On the American workday
I haven’t felt inspired to write or inspired to make the time for it.
I have been teetering on the verge of burnout for several years. On one hand, I feel passionate and curious about life and on the other I feel tired and unworthy. Lately, I have been questioning a lot - questioning where I spend my energy, time, focus, my relationship to work, society, partying, substances, and romantic relationships with men.
I have been trying to seek alternate viewpoints and truly critically analyze why nothing ever feels like enough. Why does taking a break feel like complete guilt? My hours spent at work are not ever an entirely productive stretch of 8-10 hours.
I have always questioned the reality that was delivered to me from a young age. I remember, in 7th grade, I was in my second to last year of CCD, a Sunday school for Catholics, completely questioning the assignment I was given around pro-life values. I thought to myself, haven just gotten my first period, that if I was raped and became pregnant from it, I would be agreeing that I should keep the baby. No way. That would ruin my life, I thought. This is when I realized that sometimes our leaders do not have our best interests in mind and that most people do not think critically about the information they are told is to be true.

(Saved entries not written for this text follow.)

(** * kloppy: event model, coordinate transformation and derived state

    A shallow embedding of [kloppy/domain/models/event.py] together with
    the dataset-level services it delegates to ([transform], [add_state]).

    Conventions.
    - Python exceptions are modelled by the error monad [outcome].
    - Python [float]s are binary64 floating-point numbers ([float]),
      with the rounding of every operation.
    - Python [str]s are modelled by [string]; [upper] acts on the ASCII
      letters only.
    - Python [dict]s with string keys are [gmap string _]. *)

From Stdlib Require Import ZArith QArith Qcanon Qround String Ascii List Lia Bool.
From Stdlib Require Import Floats.
From stdpp Require Import base option list gmap strings.

Local Open Scope string_scope.
Local Open Scope list_scope.

(** ** Exceptions and results *)

Inductive exn : Type :=
| OrphanedRecordError
| InvalidFilterError
| ConfigurationError
| UnresolvableOrientationError
| DanglingReference.

Inductive outcome (A : Type) : Type :=
| Ok (a : A)
| Raise (e : exn).
Arguments Ok {A} a.
Arguments Raise {A} e.

Definition obind {A B} (m : outcome A) (k : A -> outcome B) : outcome B :=
  match m with
  | Ok a => k a
  | Raise e => Raise e
  end.

Notation "'let*' x := m 'in' k" := (obind m (fun x => k))
  (at level 10, x pattern, m at level 100, k at level 200).

Fixpoint omapM {A B} (f : A -> outcome B) (l : list A) : outcome (list B) :=
  match l with
  | [] => Ok []
  | a :: l' =>
      let* b := f a in
      let* bs := omapM f l' in
      Ok (b :: bs)
  end.

(** ** Strings: the two [str] methods used by [Event.matches] *)

Module Str.

(** [c.upper()] for one ASCII character. *)
Definition upper_ascii (c : ascii) : ascii :=
  let n := nat_of_ascii c in
  if (97 <=? n)%nat && (n <=? 122)%nat then ascii_of_nat (n - 32) else c.

(** [s.upper()]. Characters outside ASCII are left as they are: the
    model covers filters written in ASCII. *)
Fixpoint upper (s : string) : string :=
  match s with
  | EmptyString => EmptyString
  | String c s' => String (upper_ascii c) (upper s')
  end.

(** [s.split(sep)] for a one-character separator: always at least one
    part; adjacent separators give empty parts. *)
Fixpoint split (sep : ascii) (s : string) : list string :=
  match s with
  | EmptyString => [EmptyString]
  | String c s' =>
      if Ascii.eqb c sep then EmptyString :: split sep s'
      else match split sep s' with
           | p :: ps => String c p :: ps
           | [] => [String c EmptyString]
           end
  end.

(** Truth value of a [str]: non-empty. *)
Definition truthy (s : string) : bool :=
  match s with EmptyString => false | _ => true end.

(** Number of occurrences of [sep]. *)
Fixpoint count (sep : ascii) (s : string) : nat :=
  match s with
  | EmptyString => 0
  | String c s' => (if Ascii.eqb c sep then 1 else 0) + count sep s'
  end.

End Str.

Recently, some inklings I have come to is that our society, capitalism, the average work day and work week is not fit for human consumption. I know I am not alone. I did research and more and more American workers are feeling burnout and signs of depression. It is causing me major distress. I don’t want to come home after work and keep this crazy structured schedule of either choosing to rest, work on music, writing, feed myself, or exercise. I am taking medications to help me cope with the constant stimulation. To sleep, to stay awake. I am SO EXHAUSTED.
Mentally. Physically. Spiritually. Emotionally. Exhausted. And I consider myself lucky with the schedule and flexibility around my day job. But that is not enough. Something deep and structurally must change.
We have a society that idolizes busy-ness, productivity, and material success. I am finding less people are prioritizing community and connection because we just don’t have the time in our schedules. The workday keeps us away from each other. It treats people like machines. It is making us collectively depressed.
I dream of a world where I can feel free and safe to spend my time exploring what makes me feel curious rather than hustling to make money and show how much I am doing. I want to make an impact so I must work in the confounds of what is currently my reality so I continue to persevere.
My goal right now is to find more space for rest and balance and to inspire you to do the same. We are not cogs in a machine. We are human and our time is finite. We are here to connect and create. You are worthy despite your productivity. Take some time to rest and love yourself today.